Task details
Every line below that holds the word "Telegram" counts once; please tally them and give only the total.

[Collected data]
□ □ □ □ □ □ □

(** * Telegram media extractor bot: model and checked properties

    A shallow embedding of [config.py], [utils.py], [media_extractor.py] and
    the delivery tracker / URL handling of [bot.py].

    Conventions.
    - Python [str] and [bytes] values are [string]s (sequences of 8-bit
      characters); [len] is [Py.len].
    - Library functions whose code is not part of the repository
      ([urllib.parse], [mimetypes], [hashlib], [int], BeautifulSoup, the
      yt-dlp engine, the HTTP session, [tempfile] and the file system, the
      chat platform, [asyncio], the clock) are fields of the interfaces
      [PyLib], [World] and [Telegram]; every theorem holds for all of their
      behaviours.
      The instances of module [Ref] run the model on concrete inputs.
    - Code that raises returns [Raise e]; stateful code threads a state
      that records the temporary files written, the network operations
      issued and the chat API calls made so far.
    - A [dict] is a [gmap] and a [set] a [gset]; where the program
      enumerates one, the properties do not depend on the order. *)

From Stdlib Require Import ZArith Lia Ascii.
From stdpp Require Import gmap strings list pretty.

Local Open Scope Z_scope.

(* ===================================================================== *)
(** ** Python string primitives and [pathlib] *)
(* ===================================================================== *)

Module Py.

(** [c.lower()] on one 8-bit character: only [A]-[Z] change. *)
Definition lower_ascii (c : ascii) : ascii :=
  let n := Ascii.nat_of_ascii c in
  if ((65 <=? n) && (n <=? 90))%nat then Ascii.ascii_of_nat (n + 32) else c.

(** [s.lower()] *)
Fixpoint lower (s : string) : string :=
  match s with
  | EmptyString => EmptyString
  | String c r => String (lower_ascii c) (lower r)
  end.

(** [s.startswith(p)] *)
Definition startswith (s p : string) : bool := String.prefix p s.

(** [sub in s] *)
Fixpoint contains (sub s : string) : bool :=
  String.prefix sub s ||
  match s with
  | EmptyString => false
  | String _ r => contains sub r
  end.

(** [s.endswith(suf)] *)
Definition endswith (s suf : string) : bool :=
  let n := String.length s in
  let m := String.length suf in
  ((m <=? n)%nat && String.eqb (String.substring (n - m) m s) suf).

(** [s[:n]] *)
Definition take (n : nat) (s : string) : string := String.substring 0 n s.

(** [len(s)] *)
Definition len (s : string) : Z := Z.of_nat (String.length s).

(** Truthiness of a string: [bool(s)]. *)
Definition truthy (s : string) : bool :=
  match s with EmptyString => false | _ => true end.

(** [s.split(sep)] for a one-character separator. *)
Fixpoint split (sep : ascii) (s : string) : list string :=
  match s with
  | EmptyString => [EmptyString]
  | String c r =>
      if Ascii.eqb c sep then EmptyString :: split sep r
      else match split sep r with
           | [] => [String c EmptyString]
           | w :: ws => String c w :: ws
           end
  end.

(** [s.rfind(c)]: index of the last occurrence, [None] for Python's -1. *)
Fixpoint rfind (c : ascii) (s : string) : option nat :=
  match s with
  | EmptyString => None
  | String d r =>
      match rfind c r with
      | Some i => Some (S i)
      | None => if Ascii.eqb d c then Some O else None
      end
  end.

(** [s[i:]] *)
Fixpoint drop (i : nat) (s : string) : string :=
  match i, s with
  | O, _ => s
  | S j, EmptyString => EmptyString
  | S j, String _ r => drop j r
  end.

(** [PurePosixPath(p).name]: the last component that is neither empty nor
    a single dot; the empty string when there is none. *)
Definition Path_name (p : string) : string :=
  List.last
    (List.filter (fun x => negb (String.eqb x "" || String.eqb x ".")) (split "/"%char p))
    "".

□ □ □ □ □ □ □

Solution for this problem
2